Mayor of Medford, Massachusetts
- In office 1950–1951
- Preceded by: Walter E. Lawrence
- Succeeded by: John C. Carr Jr.

Personal details
- Born: November 20, 1906 Somerville, Massachusetts
- Died: February 24, 2003 (aged 96)
- Party: Democratic

= Frederick T. McDermott =

American politician (1906-2003)

Frederick T. McDermott (November 20, 1906 – February 24, 2003) was an American politician from Medford, Massachusetts.

==Early life==
McDermott was born on November 20, 1906, in Somerville, Massachusetts. He was raised in Medford and graduated from Medford High School in 1925.

==Political career==
McDermott was elected to the Medford school committee in 1931 and served for eight years.
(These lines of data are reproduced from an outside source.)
Definition newItem (a : nat) (x : DiscItem) : M unit :=
  modify (fun w => setHeap (<[a := x]> (items w)) (infos w) (next w) w).

Definition newInfo (a : nat) (x : DiscInfo) : M unit :=
  modify (fun w => setHeap (items w) (<[a := x]> (infos w)) (next w) w).

(** [ListDelete] of the node [a] of a list. *)
Definition listDelete (a : nat) (l : list nat) : list nat := filter (fun b => b <> a) l.

(** ** Bitmaps and media *)

Definition BitmapSet (bitMap pos : Z) : Z :=
  if CAPABILITY_MAX_BITNUM <? pos then bitMap else Z.lor bitMap (u32 (Z.shiftl 1 pos)).

Definition IsBitmapSet (bitMap pos : Z) : bool :=
  if CAPABILITY_MAX_BITNUM <? pos then false
  else negb (Z.land (u32 (Z.shiftl 1 pos)) bitMap =? 0).

Definition asPublish (o : InnerOption) : option PublishOption :=
  match o with publishOption p => Some p | subscribeOption _ => None end.

Definition asSubscribe (o : InnerOption) : option SubscribeOption :=
  match o with publishOption _ => None | subscribeOption s => Some s end.

(** A call of an operation of a medium. *)
Definition callMedium {A} (f : A -> S -> Z * S) (o : option A) : M Z :=
  x <- lift o ;; w <- get ;;
  modify (setMedium (f x (medium w)).2) ;; ret (f x (medium w)).1.

Definition DiscInterfaceProcess (opt : InnerOption) (interface : option (DiscoveryFuncInterface S)) (mode : Z)
  (type : InterfaceFuncType) : M Z :=
  match interface with
  | None => ret SOFTBUS_DISCOVER_MANAGER_INNERFUNCTION_FAIL
  | Some itf =>
      match type with
      | PUBLISH_FUNC =>
          if mode =? DISCOVER_MODE_ACTIVE then callMedium (Publish itf) (asPublish opt)
          else callMedium (StartScan itf) (asPublish opt)
      | UNPUBLISH_FUNC =>
          if mode =? DISCOVER_MODE_ACTIVE then callMedium (Unpublish itf) (asPublish opt)
          else callMedium (StopScan itf) (asPublish opt)
      | STARTDISCOVERTY_FUNC =>
          if mode =? DISCOVER_MODE_ACTIVE then callMedium (StartAdvertise itf) (asSubscribe opt)
          else callMedium (Subscribe itf) (asSubscribe opt)
      | STOPDISCOVERY_FUNC =>
          if mode =? DISCOVER_MODE_ACTIVE then callMedium (StopAdvertise itf) (asSubscribe opt)
          else callMedium (Unsubscribe itf) (asSubscribe opt)
      end
  end.

Definition DiscInterfaceByMedium (info : nat) (type : InterfaceFuncType) : M Z :=
  i <- readInfo info ;;
  w <- get ;;
  let r := reg i in
  if rmedium r =? COAP then DiscInterfaceProcess (roption r) (g_discCoapInterface w) (rmode r) type
  else if rmedium r =? BLE then DiscInterfaceProcess (roption r) (g_discBleInterface w) (rmode r) type
  else if rmedium r =? AUTO then
    (ret1 <- DiscInterfaceProcess (roption r) (g_discCoapInterface w) (rmode r) type ;;
     ret2 <- DiscInterfaceProcess (roption r) (g_discBleInterface w) (rmode r) type ;;
     if (ret1 =? SOFTBUS_OK) || (ret2 =? SOFTBUS_OK) then ret SOFTBUS_OK
     else ret SOFTBUS_DISCOVER_MANAGER_INNERFUNCTION_FAIL)
  else ret SOFTBUS_DISCOVER_MANAGER_INNERFUNCTION_FAIL.

Fixpoint capabilityLoop (capability : string) (m : list (Z * string)) : Z :=
  match m with
  | [] => SOFTBUS_DISCOVER_MANAGER_CAPABILITY_INVALID
  | (bitmap, c) :: m' => if decide (capability = c) then bitmap else capabilityLoop capability m'
  end.

Definition CapabilityStringToBimap (capability : string) : Z :=
  capabilityLoop capability (take (Z.to_nat CAPABILITY_MAX_BITNUM) g_capabilityMap).

(** ** The lists of capabilities *)

Definition isSubscribe (type : ServiceType) : bool :=
  match type with SUBSCRIBE_SERVICE | SUBSCRIBE_INNER_SERVICE => true | _ => false end.

Definition isInner (type : ServiceType) : bool :=
  match type with PUBLISH_INNER_SERVICE | SUBSCRIBE_INNER_SERVICE => true | _ => false end.

(** The first bit that is set. *)
Definition firstBit (bitMap : Z) : option Z :=
  List.find (IsBitmapSet bitMap) (seqZ 0 CAPABILITY_MAX_BITNUM).

(** [ListNodeInsert] for modules, [ListTailInsert] for clients. *)
Definition listInsert (inner : bool) (a : nat) (l : list nat) : list nat :=
  if inner then a :: l else l ++ [a].

Definition AddInfoToCapability (info : nat) (type : ServiceType) : M unit :=
  if negb (isSubscribe type) then ret tt
  else
    i <- readInfo info ;;
    o <- lift (asSubscribe (roption (reg i))) ;;
    match firstBit (soBitmap o) with
    | None => ret tt
    | Some tmp =>
        modify (fun w => setCaps (alter (listInsert (isInner type) info) (Z.to_nat tmp) (g_capabilityList w)) w)
    end.

(** [ListDelete(&(info->capNode))]: the node is in one of the lists, or
    linked to itself. *)
Definition DeleteInfoFromCapability (info : nat) (type : ServiceType) : M unit :=
  if negb (isSubscribe type) then ret tt
  else readInfo info ;; modify (fun w => setCaps (listDelete info <$> g_capabilityList w) w).

Definition ReleaseInfoNodeMem (info : nat) (type : ServiceType) : M unit :=
  i <- readInfo info ;;
  (if isSubscribe type then lift (asSubscribe (roption (reg i))) ;; ret tt
   else lift (asPublish (roption (reg i))) ;; ret tt) ;;
  modify (fun w => setHeap (items w) (delete info (infos w)) (next w) w).

(** ** A device was found *)

Definition SetCallLnnStatus (flag : bool) : M unit := modify (setCallLnn flag).

Definition GetCallLnnStatus : M bool := w <- get ;; ret (g_isCallLnn w).

Definition isModule (pkg : string) : bool := bool_decide (pkg ∈ take (Z.to_nat MODULE_MAX) g_discModuleMap).

Definition InnerDeviceFound (infoNode : nat) (device : DeviceInfo) : M unit :=
  i <- readInfo infoNode ;;
  a <- lift (item i) ;;
  it <- readItem a ;;
  if negb (isModule (packageName it)) then
    (fn <- lift (callback it) ;; modify (note (ServerDeviceFound fn (packageName it) device)))
  else
    match callback it with
    | None => ret tt
    | Some fn =>
        isCallLnn <- GetCallLnnStatus ;;
        if isCallLnn : bool then modify (note (InnerDeviceFoundCall fn device)) else ret tt
    end.

Fixpoint forEach {A} (f : A -> M unit) (l : list A) : M unit :=
  match l with
  | [] => ret tt
  | x :: l' => f x ;; forEach f l'
  end.

(** The bits in turn; a lock that fails ends the loop. *)
Fixpoint foundLoop (device : DeviceInfo) (bits : list Z) : M unit :=
  match bits with
  | [] => ret tt
  | tmp :: bits' =>
      if negb (IsBitmapSet (devBitmap device) tmp) then foundLoop device bits'
      else
        r <- SoftBusMutexLock DiscList ;;
        if negb (r =? 0) then ret tt
        else
          w <- get ;;
          nodes <- lift (g_capabilityList w !! Z.to_nat tmp) ;;
          forEach (fun a => InnerDeviceFound a device) nodes ;;
          SoftBusMutexUnlock DiscList ;;
          foundLoop device bits'
  end.

Definition DiscOnDeviceFound (device : DeviceInfo) : M unit :=
  foundLoop device (seqZ 0 CAPABILITY_MAX_BITNUM).

(** ** Checks of what clients pass *)

(** The four checks both kinds of info have. *)
Definition infoCheck (mode medium freq : Z) (data : option (list Z)) (dataLen : Z) : option Z :=
  if negb (mode =? DISCOVER_MODE_PASSIVE) && negb (mode =? DISCOVER_MODE_ACTIVE) then Some SOFTBUS_INVALID_PARAM
  else if (medium <? AUTO) || (COAP <? medium) then Some SOFTBUS_DISCOVER_MANAGER_INVALID_MEDIUM
  else if (freq <? LOW) || (SUPER_HIGH <? freq) then Some SOFTBUS_INVALID_PARAM
  else match data with
  | None => if negb (dataLen =? 0) then Some SOFTBUS_INVALID_PARAM else Some SOFTBUS_OK
  | Some bytes =>
      if MAX_CAPABILITYDATA_LEN <? dataLen then Some SOFTBUS_INVALID_PARAM
      else n ← Utils.strlen bytes;
           if MAX_CAPABILITYDATA_LEN <=? n then Some SOFTBUS_INVALID_PARAM else Some SOFTBUS_OK
  end.

Definition PublishInfoCheck (info : PublishInfo) : option Z :=
  infoCheck (pubMode info) (pubMedium info) (pubFreq info) (pubData info) (pubDataLen info).

Definition SubscribeInfoCheck (info : SubscribeInfo) : option Z :=
  infoCheck (subMode info) (subMedium info) (subFreq info) (subData info) (subDataLen info).

(** ** Items and infos *)

Definition AddCallbackToItem (itemNode : nat) (cb : option InnerCallback) (type : ServiceType) : M unit :=
  match type with
  | SUBSCRIBE_SERVICE =>
      c <- lift cb ;; it <- readItem itemNode ;;
      writeItem itemNode (MkItem (packageName it) c (infoNum it) (InfoList it))
  | SUBSCRIBE_INNER_SERVICE =>
      c <- lift cb ;; it <- readItem itemNode ;;
      match callback it, c with
      | Some _, None => ret tt
      | _, _ => writeItem itemNode (MkItem (packageName it) c (infoNum it) (InfoList it))
      end
  | _ => ret tt
  end.

(** [memcpy_s] copies [PKG_NAME_SIZE_MAX] bytes, however long the name is. *)
Definition CreateNewItem (serviceList : Which) (pkg : CString) (cb : option InnerCallback) (type : ServiceType)
  : M (option nat) :=
  p <- SoftBusCalloc ;;
  match p with
  | None => ret None
  | Some a =>
      newItem a (MkItem "" None 0 []) ;;
      l <- readList serviceList ;;
      writeList serviceList (Utils.MkSoftBusList (Utils.cnt l) (listInsert (isInner type) a (Utils.list l))) ;;
      (if room pkg <? PKG_NAME_SIZE_MAX then fault else ret tt) ;;
      writeItem a (MkItem (chars pkg) None 0 []) ;;
      AddCallbackToItem a cb type ;;
      l <- readList serviceList ;;
      writeList serviceList (Utils.MkSoftBusList (u32 (Utils.cnt l + 1)) (Utils.list l)) ;;
      ret (Some a)
  end.

(** [memcpy_s] of [dataLen] bytes into a zeroed buffer: no result when it
    reads past the end of the source, [Some None] when it fails. *)
Definition copyData (data : option (list Z)) (dataLen : Z) : option (option (list Z)) :=
  if dataLen =? 0 then Some (Some (replicate (Z.to_nat MAX_CAPABILITYDATA_LEN) 0))
  else match data with
  | None => Some None
  | Some bytes =>
      if MAX_CAPABILITYDATA_LEN <? dataLen then Some None
      else if Z.of_nat (length bytes) <? dataLen then None
      else Some (Some (take (Z.to_nat dataLen) bytes ++ replicate (Z.to_nat (MAX_CAPABILITYDATA_LEN - dataLen)) 0))
  end.

(** The node of an info: [mk data bitmap] is its option. *)
Definition createInfoNode (id mode medium : Z) (capability : string) (data : option (list Z)) (dataLen : Z)
  (mk : list Z -> Z -> InnerOption) : M (option nat) :=
  p <- SoftBusCalloc ;;
  match p with
  | None => ret None
  | Some a =>
      buffer <- SoftBusCalloc ;;
      match buffer with
      | None => ret None
      | Some _ =>
          copied <- lift (copyData data dataLen) ;;
          match copied with
          | None => ret None
          | Some bytes =>
              let r := CapabilityStringToBimap capability in
              if r <? 0 then ret None
              else
                newInfo a (MkInfo (MkReg id mode medium (mk bytes (BitmapSet 0 (u32 r)))) None) ;;
                ret (Some a)
          end
      end
  end.

Definition CreateNewPublishInfoNode (info : PublishInfo) : M (option nat) :=
  createInfoNode (publishId info) (pubMode info) (pubMedium info) (pubCapability info) (pubData info) (pubDataLen info)
    (fun bytes bitmap => publishOption (MkPublishOption (pubFreq info) bitmap bytes (pubDataLen info) (pubRanging info))).

Definition CreateNewSubscribeInfoNode (info : SubscribeInfo) : M (option nat) :=
  createInfoNode (subscribeId info) (subMode info) (subMedium info) (subCapability info) (subData info) (subDataLen info)
    (fun bytes bitmap => subscribeOption (MkSubscribeOption (subFreq info) (subIsSameAccount info)
      (subIsWakeRemote info) bitmap bytes (subDataLen info))).
(* ===== verification/ConnManager.v ===== *)
(** * The connection manager

    Models [core/connection/manager/softbus_conn_manager.c]: the table of the
    modules that listen to connections, the dispatch of what happens on a
    connection to them, the request numbers, and the calls that go to the
    medium of a connection (record [ConnectFuncInterface], as in the code).

    A listener may register and unregister modules while it is called
    ([react]).  [conn_listeners_refine] says that the table is a finite map
    and that every event reaches exactly the modules of the map, whatever the
    listeners do; [conn_request_ids] says which numbers requests get.
    [conn_post_delivers] follows the frames of [ConnPostBytes] over the
    stream of [BrTrans] to the listeners of the other end. *)

From S2P Require Import Prelude Errno Bytes Adapter Utils BrTrans.
Import Errno Bytes Adapter.Mem Adapter.ByteOrder.
Import BrTrans.BrTrans.

Module ConnManager.

(** ** Modules and types *)

Definition MODULE_TRUST_ENGINE : Z := 1.
Definition MODULE_HICHAIN : Z := 2.
Definition MODULE_AUTH_SDK : Z := 3.
Definition MODULE_AUTH_CONNECTION : Z := 5.
Definition MODULE_MESSAGE_SERVICE : Z := 8.
Definition MODULE_AUTH_CHANNEL : Z := 8.
Definition MODULE_AUTH_MSG : Z := 9.
Definition MODULE_BLUETOOTH_MANAGER : Z := 9.
Definition MODULE_DIRECT_CHANNEL : Z := 12.
Definition MODULE_PROXY_CHANNEL : Z := 13.
Definition MODULE_DEVICE_AUTH : Z := 14.
Definition MODULE_P2P_LINK : Z := 15.
Definition MODULE_P2P_LISTEN : Z := 16.
Definition MODULE_UDP_INFO : Z := 17.
Definition MODULE_TIME_SYNC : Z := 18.
Definition MODULE_PKG_VERIFY : Z := 20.
Definition MODULE_BLE_NET : Z := 100.
Definition MODULE_BLE_CONN : Z := 101.

Definition CONNECT_TCP : Z := 1.
Definition CONNECT_BR : Z := 2.
Definition CONNECT_BLE : Z := 3.
Definition CONNECT_P2P : Z := 4.
Definition CONNECT_TYPE_MAX : Z := 5.
Definition CONNECT_TYPE_SHIFT : Z := 16.

Definition moduleIds : list Z :=
  [MODULE_TRUST_ENGINE; MODULE_HICHAIN; MODULE_AUTH_SDK; MODULE_AUTH_CONNECTION; MODULE_MESSAGE_SERVICE;
   MODULE_AUTH_CHANNEL; MODULE_AUTH_MSG; MODULE_BLUETOOTH_MANAGER; MODULE_CONNECTION; MODULE_DIRECT_CHANNEL;
   MODULE_PROXY_CHANNEL; MODULE_DEVICE_AUTH; MODULE_P2P_LINK; MODULE_UDP_INFO; MODULE_PKG_VERIFY; MODULE_BLE_NET;
   MODULE_BLE_CONN].

Definition ModuleCheck (moduleId : Z) : Z :=
  if existsb (Z.eqb moduleId) moduleIds then SOFTBUS_OK else SOFTBUS_ERR.

(** The addresses of the other end, by medium. *)
Inductive Peer :=
| BrPeer (brMac : bytes)
| BlePeer (bleMac deviceIdHash : bytes)
| SocketPeer (addr : bytes) (port : Z).
Definition ClientNoticeResultBrConnect (connId : Z) (ok : bool) (value : Z) : Prog unit :=
  (if ok then Ret tt else SetBrConnStateByConnId connId BR_CONNECTION_STATE_CLOSING);;
  x <- GetBrRequestListByConnId connId;;
  let '(notifyList, info) := x in
  match notifyList with
  | [] => Ret tt
  | _ =>
      (if ok then DeviceConnectPackRequest (Z.of_nat (length notifyList)) connId else Ret tt);;
      forEach notifyList (fun r => answer r ok (if ok then connId else value) (if ok then available info else None))
  end.

Definition ClientOnBrConnect (connId : Z) : Prog Z :=
  x <- ClientOnBrConnectDevice connId;;
  let '(ret, fd) := x in
  let isSuccess := ret =? SOFTBUS_OK in
  ClientNoticeResultBrConnect connId isSuccess fd;;
  (if isSuccess then Ret tt else ReleaseConnectionRefByConnId connId);;
  Ret fd.

Definition NotifyDisconnect (notifyList : list RequestInfo) (connId : Z) (info : option ConnectionInfo) (value : Z) : Prog unit :=
  forEach notifyList (fun r => answer r false value None);;
  note (EDisconnected connId info).

Definition NotifyServerConn (connId : Z) (m : bytes) : Prog Z :=
  match copyMac m with
  | None => Ret SOFTBUS_ERR
  | Some m' =>
      note (EConnected connId (ConnManager.MkInfo 1 BR_SERVICE_TYPE ConnManager.CONNECT_BR (ConnManager.BrPeer m')));;
      Ret SOFTBUS_OK
  end.

Definition ConnBrOnEvent (type fd value : Z) : Prog Z :=
  if (ADD_CONN_BR_MAX <=? type) || (type <=? ADD_CONN_BR_INVALID) then Ret SOFTBUS_ERR
  else if type =? ADD_CONN_BR_CONGEST_MSG then RfcomCongestEvent fd value;; Ret SOFTBUS_ERR
  else
    ok <- postMessage (MkMsg type fd value None);;
    Ret (if (ok : bool) then SOFTBUS_OK else SOFTBUS_ERR).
From 1935 to 1936 he was a member of the Massachusetts House of Representatives. He was the Democratic nominee for the United States House of Representatives seat in Massachusetts's 8th congressional district in 1942 and 1944, but lost to Angier Goodwin both times. He served on the Medford Board of Alderman and was elected to the city council when Medford's form of government change in 1949. As part of the change, the office of mayor change to a ceremonial position elected by the city council and McDermott's fellow councilors chose him to serve as the first mayor under the new setup. From 1955 to 1959, McDermott represented the 6th Middlesex District in the Massachusetts Senate. After leaving the Senate, McDermott was the assistant to the Massachusetts Registrar of Motor Vehicles. In 1961, he lost reelection to the Medford city council after controversially voting to appoint John C. Carr as city manager.